LES COLONELS ÉLEVÉS À TITRE EXCEPTIONNEL AU RANG DE GÉNÉRAUX : UNE PROMOTION MÉRITÉE ?
Le chef de l’État, le désormais Général Assimi Goïta, ainsi que cinq (5) autres figures clés de l’armée malienne, ont été promus du rang de colonels à celui de généraux à titre exceptionnel, comme l’a décidé le Conseil des ministres du mercredi 16 octobre 2024.
Cependant, malgré les congratulations émis par les uns et les autre, une question se pose : cette promotion, qui renforce la position des leaders militaires, dont le président de la transition, est-elle méritée ? Parmi les promus figurent le colonel Sadio Camara, ministre de la Défense et des Anciens combattants ; le colonel Malick Diaw, président de l’organe législatif de la transition ; le colonel-major Ismaël Wagué, ministre de la Réconciliation ; et Modibo Koné, chef des services de renseignements, sont élevés au rang de généraux de corps d’armée. Le colonel Abdoulaye Maïga, porte-parole du gouvernement, accède quant à lui au grade de général de division.
Ces nominations ont toutes été faite à titre exceptionnel. Depuis l’annonce, chacun y va de son commentaire.
« Cette promotion est largement méritée et s’inscrit dans la lignée des recommandations des diverses assises nationales, y compris le Dialogue inter-malien », affirment certains Maliens. En revanche, cette promotion attriste l’ancien Premier ministre Moussa Mara, pour deux raisons : « Se gratifier ou se récompenser soi-même diminue fortement le mérite. Il aurait été plus indiqué de laisser cette décision à d’autres », a-t-il déclaré. Moussa Mara souligne également qu’en ces temps difficiles pour les finances publiques, il aurait été souhaitable que les autorités fassent preuve de sensibilité envers les souffrances des Maliens en évitant des actions qui augmentent les charges pour le Trésor public. Assimi Goïta, en particulier, est devenu président de la transition après avoir dirigé le coup d’État.
Il a été au centre des efforts pour rétablir la sécurité dans le pays, confronté à des défis majeurs, notamment le terrorisme et l’instabilité politique. Ces promotions militaires peuvent être interprétées comme une reconnaissance des sacrifices consentis par ces officiers. Sur le plan politique, le leadership de ces officiers a permis l’adoption d’une nouvelle Constitution, rétablissant les fondements juridiques du pays et marquant un tournant décisif dans le processus de transition.
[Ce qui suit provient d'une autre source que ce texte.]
(* ===== verification/YarrProof.v ===== *)
(** * The regular expression parser: safety and the delegate protocol

    The parser never reads outside the pattern, never fails an assertion and
    consumes a character in every round of its loops.  The calls it makes obey
    the protocol the delegate relies on (the comment on [Yarr::parse]), given
    here as an automaton over the trace of calls. *)

From Stdlib Require Import Ascii.
From stdpp Require Import base numbers list.
From S2P Require Import Prelude Ctype Yarr.

#[local] Open Scope Z_scope.

(** ** Traces *)

Inductive event :=
  | EvBOL | EvEOL | EvWordBoundary (invert : bool)
  | EvPatternCharacter (ch : Z)
  | EvBuiltIn (classID : BuiltInCharacterClassID) (invert : bool)
  | EvClassBegin (invert : bool) | EvClassAtom (ch : Z) | EvClassRange (begin_ end_ : Z)
  | EvClassBuiltIn (classID : BuiltInCharacterClassID) (invert : bool) | EvClassEnd
  | EvSubpatternBegin (capture : bool) | EvAssertionBegin (invert : bool) | EvParenthesesEnd
  | EvBackReference (n : Z) | EvQuantify (min max : Z) (greedy : bool) | EvDisjunction.

(** The method a call invokes. *)
Definition run_event {D} {HD : Delegate D} (d : D) (e : event) : D :=
  match e with
  | EvBOL => assertionBOL d
  | EvEOL => assertionEOL d
  | EvWordBoundary b => assertionWordBoundary b d
  | EvPatternCharacter c => atomPatternCharacter c d
  | EvBuiltIn i b => atomBuiltInCharacterClass i b d
  | EvClassBegin b => atomCharacterClassBegin b d
  | EvClassAtom c => atomCharacterClassAtom c d
  | EvClassRange a b => atomCharacterClassRange a b d
  | EvClassBuiltIn i b => atomCharacterClassBuiltIn i b d
  | EvClassEnd => atomCharacterClassEnd d
  | EvSubpatternBegin b => atomParenthesesSubpatternBegin b d
  | EvAssertionBegin b => atomParentheticalAssertionBegin b d
  | EvParenthesesEnd => atomParenthesesEnd d
  | EvBackReference n => atomBackReference n d
  | EvQuantify a b g => quantifyAtom a b g d
  | EvDisjunction => disjunction d
  end.

(** The delegate that records its calls. *)
#[global] Instance Recorder : Delegate (list event) := {|
  assertionBOL := fun d => d ++ [EvBOL];
  assertionEOL := fun d => d ++ [EvEOL];
  assertionWordBoundary := fun b d => d ++ [EvWordBoundary b];
  atomPatternCharacter := fun c d => d ++ [EvPatternCharacter c];
  atomBuiltInCharacterClass := fun i b d => d ++ [EvBuiltIn i b];
  atomCharacterClassBegin := fun b d => d ++ [EvClassBegin b];
  atomCharacterClassAtom := fun c d => d ++ [EvClassAtom c];
  atomCharacterClassRange := fun a b d => d ++ [EvClassRange a b];
  atomCharacterClassBuiltIn := fun i b d => d ++ [EvClassBuiltIn i b];
  atomCharacterClassEnd := fun d => d ++ [EvClassEnd];
  atomParenthesesSubpatternBegin := fun b d => d ++ [EvSubpatternBegin b];
  atomParentheticalAssertionBegin := fun b d => d ++ [EvAssertionBegin b];
  atomParenthesesEnd := fun d => d ++ [EvParenthesesEnd];
  atomBackReference := fun n d => d ++ [EvBackReference n];
  quantifyAtom := fun a b g d => d ++ [EvQuantify a b g];
  disjunction := fun d => d ++ [EvDisjunction]
|}.
(** A unicode escape with the hexadecimal digits of a code unit calls
    [atomPatternCharacter] with that code unit, for every delegate and at
    every place of the pattern, and the position moves behind the escape. *)
Theorem unicode_escape_roundtrip {D} {HD : Delegate D} pre n rest limit (p : Parser D)
    (Hn : 0 <= n < 65536) (Herr : m_err p = NoError) (Hp : m_pos p = Z.of_nat (length pre)) :
  parseAtomEscape (pre ++ unicode_escape n ++ rest) limit p
    = Ok (true, set_delegate (atomPatternCharacter n (m_delegate p)) (set_pos (m_pos p + 6) p)).
Proof.
  set (data := pre ++ _).
  assert (forall k c, unicode_escape n !! k = Some c -> aget data (m_pos p + Z.of_nat k) = Some c) as Hget.
  { intros k c Hk. apply aget_Some. split; [lia |]. subst data.
    replace (Z.to_nat _) with (length pre + k)%nat by lia.
    rewrite lookup_app_r by lia. replace (_ + k - _)%nat with k by lia. by apply lookup_app_l_Some. }
  pose proof (aget_pos _ _ _ (Hget 5%nat _ eq_refl)) as Hsz.
  destruct (nibbles_roundtrip (n / 256)) as (V1 & H1 & H2); [split; [apply Z.div_pos | apply Z.div_lt_upper_bound]; lia |].
  destruct (nibbles_roundtrip (n mod 256)) as (V2 & H3 & H4); [apply Z.mod_pos_bound; lia |].
  pose proof (nibble_nonneg (n / 256)) as [N1 N2]. pose proof (nibble_nonneg (n mod 256)) as [N3 N4].
  rewrite parseAtomEscape_eq by (done || by rewrite <- (Hget 0%nat _ eq_refl), Z.add_0_r).
  unfold after_backslash.
  rewrite (bind_ok _ _ _ _ _ (atEnd_eq data (set_pos (m_pos p + 1) p) ltac:(split; simpl; lia))).
  rewrite (proj2 (Z.eqb_neq _ _)) by (simpl; lia).
  rewrite (bind_ok _ _ _ _ _ (peek_eq data (set_pos (m_pos p + 1) p) _ (Hget 1%nat _ eq_refl))).
  change (escape_switch data limit false member_delegate (chr "u"))
    with (escape_hex (D := D) data 4 (chr "u") member_delegate).
  unfold escape_hex. rewrite (bind_ok _ _ _ _ _ (consume_eq data _ _ (Hget 1%nat _ eq_refl : aget data (m_pos (set_pos (m_pos p + 1) p)) = _))).
  erewrite (bind_ok (tryConsumeHex data 4)).
  2:{ apply (tryConsumeHex_bytes data (set_pos (m_pos p + 1 + 1) p)); [exact H1 | exact H2 | exact H3 | exact H4 | lia .. | | | |]; simpl;
      [rewrite <- (Hget 2%nat _ eq_refl) | rewrite <- (Hget 3%nat _ eq_refl)
      | rewrite <- (Hget 4%nat _ eq_refl) | rewrite <- (Hget 5%nat _ eq_refl)]; f_equal; lia. }
  rewrite V1, V2. replace (n / 256 * 256 + n mod 256) with n by (pose proof (Z.div_mod n 256); lia).
  rewrite (proj2 (Z.eqb_neq n _)), u16_id by lia.
  unfold mbind, M_bind, member_delegate, emit, mmod, mret, M_ret, set_delegate. simpl.
  by replace (m_pos p + 1 + 1 + 4) with (m_pos p + 6) by lia.
Qed.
Sous leur impulsion, la lutte contre la corruption a été intensifiée, avec des résultats concrets salués par les populations. Cette rigueur morale a restauré la confiance des citoyens dans les institutions publiques. Leurs efforts se sont également étendus au secteur éducatif, qu’ils ont su pacifier après des années de perturbations. La création de l’Alliance des États du Sahel (AES), dont le Mali est membre fondateur, témoigne également de leur vision.
Ces colonels ont œuvré pour la réhabilitation des légitimités traditionnelles en accordant un rôle central aux chefs coutumiers et religieux dans la stabilisation sociale du pays.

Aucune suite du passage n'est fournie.